Because we had skipped breakfast before leaving the campsite in order to get away early, our first stop in Bayfield – the town where the mainland ferry dock is located – was at the Egg Stop, a breakfast cafĂ© that someone had recommended.  We had a huge breakfast – huevos rancheros for me and the “special” egg and sausage muffin with a really big serving of hash browns for Jeanette.  Needless to say, we skipped lunch today after that overindulgence.
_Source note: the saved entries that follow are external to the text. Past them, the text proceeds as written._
(** [y_true[l][b, j, i, k, 0:4] = true_boxes[b, t, 0:4]],
    [y_true[l][b, j, i, k, 4] = 1], [y_true[l][b, j, i, k, 5 + c] = 1]. *)
Definition apply_write (grid_shapes : list (nat * nat)) (num_classes : nat)
    (y_true : list Tensor5) (w : Write) : M (list Tensor5) :=
  let g := nth (w_layer w) grid_shapes (0, 0)%nat in
  match py_index (fst g) (w_row w), py_index (snd g) (w_col w),
        py_index (5 + num_classes) (5 + w_class w) with
  | inr j, inr i, inr ch =>
      ret (upd (w_layer w)
             (upd (w_image w)
                (upd j (upd i (upd (w_slot w)
                   (fun v => upd ch (fun _ => 1)
                               (upd 4 (fun _ => 1) (set4 (w_box w) v)))))))
             y_true)
  | _, _, _ => raise IndexError
  end.

(** The body of [for b in range(m)]. *)
Definition process_image (anchors : list (Q * Q)) (num_layers : nat)
    (grid_shapes : list (nat * nat)) (input_shape : nat * nat) (num_classes : nat)
    (y_true : list Tensor5) (brows : nat * list TrueBox) : M (list Tensor5) :=
  let '(b, rows) := brows in
  match valid_wh rows with
  | [] => ret y_true
  | wh =>
      match best_anchor anchors wh with
      | inl e => raise e
      | inr best =>
          foldM (apply_write grid_shapes num_classes)
                (image_writes num_layers grid_shapes b (map (normalize input_shape) rows) best)
                y_true
      end
  end.

Definition preprocess_true_boxes (true_boxes : list (list TrueBox))
    (input_shape : nat * nat) (anchors : list (Q * Q)) (num_classes : nat)
    : M (list Tensor5) :=
  if class_ids_ok true_boxes num_classes then
    let num_layers := Nat.div (length anchors) 3 in
    let m := length true_boxes in
    bind (mapM (grid_shape input_shape) (seq 0 num_layers)) (fun grid_shapes =>
    bind (mapM (fun l => np_zeros m (fst (nth l grid_shapes (0, 0)%nat))
                                    (snd (nth l grid_shapes (0, 0)%nat))
                                    (length (nth l (anchor_mask num_layers) []))
                                    (5 + num_classes))
               (seq 0 num_layers)) (fun y_true =>
    foldM (process_image anchors num_layers grid_shapes input_shape num_classes)
          (combine (seq 0 m) true_boxes) y_true))
  else raise AssertionError.

(** Running the function from a fresh state: the outcome and the number of
    target arrays that were built. *)
Definition run {A} (c : M A) : (Exn + A) * nat := c 0%nat.

End Assigner.

(** ** Facts about the error monad *)

Module PyFacts.

Import Py.

(** A computation that never fails with the assertion error. *)
Definition no_assert {A} (c : M A) : Prop :=
  forall s, fst (c s) <> inl AssertionError.
(** X5: whatever the request, the parsed options have a page and a page size
    of at least 1 within the range of [int]; so the response helpers never
    panic on a parsed page size.  The parser itself does not cap the page
    size at 100. *)
Theorem parsed_page_size_is_safe (c : Values) :
  1 ≤ Page (ParseFromRequest c) ∧ in_range (Page (ParseFromRequest c))
  ∧ 1 ≤ PageSize (ParseFromRequest c) ∧ in_range (PageSize (ParseFromRequest c))
  ∧ (∀ (T : Type) (rows : list T) count page,
       ∃ r, PaginatedResponse rows count page (PageSize (ParseFromRequest c)) = Ok r)
  ∧ (∀ status count page,
       ∃ m, RespondWithPagination status count page (PageSize (ParseFromRequest c)) = Ok m)
  ∧ PageSize (ParseFromRequest oversized) = 500.
Proof.
  assert (in_range 1 ∧ in_range 20) as [R1 R20]
    by (unfold in_range, min_int, max_int; lia).
  destruct (positiveOr_range (Query c "page") 1 ltac:(lia) R1) as [Hp1 Hp2].
  destruct (positiveOr_range (Query c "pageSize") 20 ltac:(lia) R20) as [Hs1 Hs2].
  unfold ParseFromRequest at 1 2 3 4. cbn [Page PageSize DefaultQueryOptions].
  unfold DefaultPage, DefaultPageSize.
  split; [done|]. split; [done|]. split; [done|]. split; [done|].
  assert (PageSize (ParseFromRequest c) ≠ 0) as Hnz.
  { unfold ParseFromRequest. cbn [PageSize DefaultQueryOptions].
    unfold DefaultPageSize. lia. }
  split; [|split].
  - intros T rows count page.
    by destruct (response_helpers_total rows 0 count page _ Hnz) as [H _].
  - intros status count page.
    by destruct (response_helpers_total (@nil unit) status count page _ Hnz) as [_ H].
  - by vm_compute.
Qed.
After breakfast, we walked around town and did a little shopping, then got on the road about noon.  After leaving the shores of Lake Superior, we traveled through the north woods of Wisconsin – Paul Bunyon country.  The deep, dense woods of yore are long gone, logged over years ago.  What’s left now is all smaller second or third growth pine mixed with birch and a few other hardwood species I couldn’t identify (note to self: gotta get a good tree book).  We steadily climbed in elevation from just under 700 feet at Lake Superior to a maximum of almost sixteen hundred feet, driving through gently rolling hills.  We entered the land of lakes – big lakes, small lakes, mere ponds, and wide rivers, all packed with boats on this Memorial Day weekend.  Most of the small towns we passed through had their streets lined with American flags in honor of the holiday.  This is really the first weekend of decent weather in this part of the world, and people were out in droves.  It was good to see all the families out together, and good to see people in shorts and T-shirts instead of bundled up in sweaters and jackets.  On a side note, when we were on Madeline Island, it was cool enough along the waterfront to need a jacket even at mid-day, but if you walked inland only a block, it was short-sleeve weather, at least yesterday.

We reached Iron Mountain, Michigan about 4:30 this afternoon, and checked into a crowded, but pleasant commercial RV park.  Again, it is full of families, with kids running all around while groups of parents sit in circled lawn chairs around campfires.  A true modern day American scene.

 
"Icebreaking" ferry at Madeline Island.

Approaching Bayfield, the mainland ferry terminus.